Il traverse rapidement Les guerets de la plaine, & gagnant la montagne, Il entre dans le bois au grand étonnement De la Troupe qui l'accompagne. Après avoir passé par différens détours, Que son cœur amoureux se plaît à reconnaître, Il trouve enfin la cabane champêtre Où logent ses tendres amours.
Griselidis de l'hymen informée, Par la voix de la Renommée, En avoit pris son bel habillement; Et pour en aller voir la pompe magnifique De dessous sa case rustique Sortoit en ce même moment.
Où courez-vous, si prompte & si legere? Lui dit le prince en l'abordant, Cessez de vous hâter, trop aimable Bergere, La Nopce où vous allez, & dont je suis l'Epoux, Ne saurait se faire sans vous.
Oüi, je vous aime, & je vous ai choisie Entre mille jeunes beautez Pour passer avec vous le reste de ma vie. Si toutefois mes vœux ne sont pas rejettez.

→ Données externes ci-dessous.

Lemma clean_ok c es :
  cache_ok c es →
  ∃ c' es', clean c = Ok (tt, c') ∧ cache_ok c' es' ∧ same_limits c c' ∧ es' `sublist_of` es ∧ total es' ≤ mMaxTotalSize c / 2.
Proof.
  intros Hok. unfold clean. erewrite st_bind_eq by (apply entries_read, size_law, Hok). rewrite Nat2Z.id.
  apply clean_loop_ok; [done|lia].
Qed.
(** ** [set] *)

(** Keys and values the limits admit. *)
Definition fitting c k v : Prop :=
  0 < getSize k ≤ mMaxKeySize c ∧ 0 < getSize v ≤ mMaxValueSize c ∧ getSize k + getSize v ≤ mMaxTotalSize c.

(** The bytes of the entries once key [k] has value [v]: an older value gives way. *)
Definition others k es : list entry := filter (λ e, mKey e ≠ k) es.
Definition needed k v es : Z := total (others k es) + getSize k + getSize v.

(** What is left when room was made: everything, if [v] fits or there is nothing to
    clean; otherwise some entries, of at most half of what there may be. *)
Definition evicted c k v es es1 : Prop :=
  if bool_decide (mMaxTotalSize c < needed k v es ∧ mMaxTotalSize c / 2 < total es)
  then es1 `sublist_of` es ∧ total es1 ≤ mMaxTotalSize c / 2
  else es1 = es.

Ah! dit-elle, Seigneur, je n'ai garde de croire Que je sois destinée à ce comble de gloire, Vous cherchez à vous divertir. Non, non, dit-il, je suis sincere, J'ai deja pour moi vôtre Pere. (Le Prince avoit eu soin de l'en faire avertir) Daignez Bergere y consentir, C'est-là tout ce qui reste à faire. Mais afin qu'entre nous une solide paix Eternellement se maintienne, Il faudroit me jurer que vous n'aurez jamais D'autre volonté que la mienne.
Je le jure, dit-elle, & je vous le promets; Si j'avois épouzé le moindre du Village, J'obeïrois, son joug me serait doux, Hélas! combien donc davantage, Si je viens à trouver en vous, Et mon Seigneur et mon Epoux.

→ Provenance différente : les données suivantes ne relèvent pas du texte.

(** ** [flatten] *)

(** What is in front of an offset does not matter to what is behind it. *)
Lemma flatten_loop_ok es1 es c o size buf :
  cache_ok c (es1 ++ es) → 0 ≤ o → o `mod` 4 = 0 → (es = [] ∨ flat_size o es ≤ size) → size = Z.of_nat (length buf) → size < 2 ^ 31 - 4 →
  ∃ buf', flatten_loop (length es) (Z.of_nat (length es1)) size o buf c = Ok ((OK, buf'), c) ∧
    length buf' = length buf ∧ (∀ n, Z.of_nat n ≤ o → take n buf' = take n buf) ∧ encoded o es buf'.
Proof.
  revert es1 o buf. induction es as [|e es IH]; intros es1 o buf Hok H0 Ho Hsz -> Hlt; [by exists buf|].
  destruct Hsz as [?|Hsz]; [done|]. destruct (flat_size_next _ _ _ _ Ho Hsz) as (Hfit & Ho' & Hsz').
  pose proof (entry_space_pos e). pose proof (padded_range e) as Hpad. cbn [length flatten_loop].
  erewrite st_bind_eq by (apply entries_read; eapply item_law; [apply Hok|by apply list_lookup_middle]).
  rewrite entry_size_eq by lia. cbn zeta. rewrite u32_small by lia.
  destruct (Z.gtb_spec (o + entry_space e) (Z.of_nat (length buf))); [lia|].
  unfold entry_space in Hfit.
  destruct (mem_write_eq o (le_bytes 4 (getSize (mKey e))) buf c) as (b1 & E1 & L1 & W1 & P1); [lia|rewrite length_le_bytes; unfold getSize in *; lia|].
  destruct (mem_write_eq (o + 4) (le_bytes 4 (getSize (mValue e))) b1 c) as (b2 & E2 & L2 & W2 & P2); [lia|rewrite length_le_bytes; unfold getSize in *; lia|].
  destruct (mem_write_eq (o + 8) (mKey e) b2 c) as (b3 & E3 & L3 & W3 & P3); [lia|unfold getSize in *; lia|].
  destruct (mem_write_eq (o + 8 + getSize (mKey e)) (mValue e) b3 c) as (b4 & E4 & L4 & W4 & P4); [unfold getSize in *; lia|unfold getSize in *; lia|].
  erewrite st_bind_eq by exact E1. erewrite st_bind_eq by exact E2. erewrite st_bind_eq by exact E3. erewrite st_bind_eq by exact E4.
  assert (Hnext : s32 (o + align4 (entry_space e)) = o + padded e).
  { unfold align4. fold (padded e). unfold s32. rewrite u32_small by lia. rewrite Z.mod_small by lia. lia. }
  rewrite Hnext. rewrite cons_middle, app_assoc in Hok. pose proof Hok as Hok2.
  destruct (IH (es1 ++ [e]) (o + padded e) b4 Hok2) as (b5 & E5 & L5 & P5 & W5); [lia|done| |lia|lia|].
  { destruct Hsz'; [by left|right; lia]. }
  exists b5. rewrite length_app in E5. cbn [length] in E5. rewrite Nat2Z.inj_add in E5. split_and!.
  - exact E5.
  - congruence.
  - intros n Hn. rewrite P5, P4, P3, P2, P1 by (unfold getSize in *; lia). done.
  - rewrite length_le_bytes in W1, W2. cbn [encoded].
    assert (Hk : Z.of_nat (length (mKey e)) = getSize (mKey e)) by done. assert (Hv : Z.of_nat (length (mValue e)) = getSize (mValue e)) by done.
    unfold entry_space in Hpad. split_and!; [| | | |exact W5].
    + etrans; [|exact W1]. apply (slice_same _ _ (Z.to_nat (o + 4))); [lia|]. rewrite P5, P4, P3, P2 by lia. done.
    + etrans; [|exact W2]. apply (slice_same _ _ (Z.to_nat (o + 8))); [lia|]. rewrite P5, P4, P3 by lia. done.
    + etrans; [|exact W3]. apply (slice_same _ _ (Z.to_nat (o + 8 + getSize (mKey e)))); [lia|]. rewrite P5, P4 by lia. done.
    + etrans; [|exact W4]. apply (slice_same _ _ (Z.to_nat (o + padded e))); [lia|]. rewrite P5 by lia. done.
Qed.

Definition has_header (n : Z) buf : Prop :=
  slice 0 4 buf = le_bytes 4 blobCacheMagic ∧ slice 4 4 buf = le_bytes 4 blobCacheVersion ∧
  slice 8 4 buf = le_bytes 4 blobCacheDeviceVersion ∧ slice 12 4 buf = le_bytes 4 n.

Lemma header_loop c n buf :
  16 ≤ Z.of_nat (length buf) →
  ∃ buf', (∀ f : list Z → ST cache (Z * list Z),
      (buf ← mem_write 0 (le_bytes 4 blobCacheMagic) buf;
       buf ← mem_write 4 (le_bytes 4 blobCacheVersion) buf;
       buf ← mem_write 8 (le_bytes 4 blobCacheDeviceVersion) buf;
       buf ← mem_write 12 (le_bytes 4 n) buf; f buf) c = f buf' c) ∧ length buf' = length buf ∧ has_header n buf'.
Proof.
  intros Hl.
  destruct (mem_write_eq 0 (le_bytes 4 blobCacheMagic) buf c) as (b1 & E1 & L1 & W1 & P1); [lia|rewrite length_le_bytes; lia|].
  destruct (mem_write_eq 4 (le_bytes 4 blobCacheVersion) b1 c) as (b2 & E2 & L2 & W2 & P2); [lia|rewrite length_le_bytes; lia|].
  destruct (mem_write_eq 8 (le_bytes 4 blobCacheDeviceVersion) b2 c) as (b3 & E3 & L3 & W3 & P3); [lia|rewrite length_le_bytes; lia|].
  destruct (mem_write_eq 12 (le_bytes 4 n) b3 c) as (b4 & E4 & L4 & W4 & P4); [lia|rewrite length_le_bytes; lia|].
  exists b4. split_and!; [|congruence|].
  - intros f. by rewrite (st_bind_eq _ _ _ _ _ E1), (st_bind_eq _ _ _ _ _ E2), (st_bind_eq _ _ _ _ _ E3), (st_bind_eq _ _ _ _ _ E4).
  - rewrite length_le_bytes in W1, W2, W3, W4. split_and!; [| | |exact W4].
    + etrans; [|exact W1]. apply (slice_same _ _ 4); [lia|]. rewrite P4, P3, P2 by lia. done.
    + etrans; [|exact W2]. apply (slice_same _ _ 8); [lia|]. rewrite P4, P3 by lia. done.
    + etrans; [|exact W3]. apply (slice_same _ _ 12); [lia|]. rewrite P4 by lia. done.
Qed.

Ainsi le Prince se déclare, Et pendant que la Cour applaudit à son choix, Il porte la Bergere à souffrir qu'on la pare Des ornemens qu'on donne aux Epouzes des Rois. Celles qu'à cet emploi leur devoir interesse, Entrent dans la Cabane, & là diligemment Mettent tout leur savoir & toute leur adresse A donner de la grace à chaque ajustement. Dans cette hutte où l'on se presse, Les Dames admirent sans cesse Avec quel art la pauvreté S'y cache sous la propreté; Et cette rustique Cabane, Que couvre & refraichit un spacieux Platane, Leur semble un séjour enchanté.
Enfin, de ce Reduit sort pompeuse & brillante La Bergere Charmante, Ce ne sont qu'applaudissemens Sur sa beauté, sur ses habillemens; Mais sous cette pompe étrangere, Déja plus d'une fois le Prince a regretté Des ornemens de la Bergere L'innocente simplicité.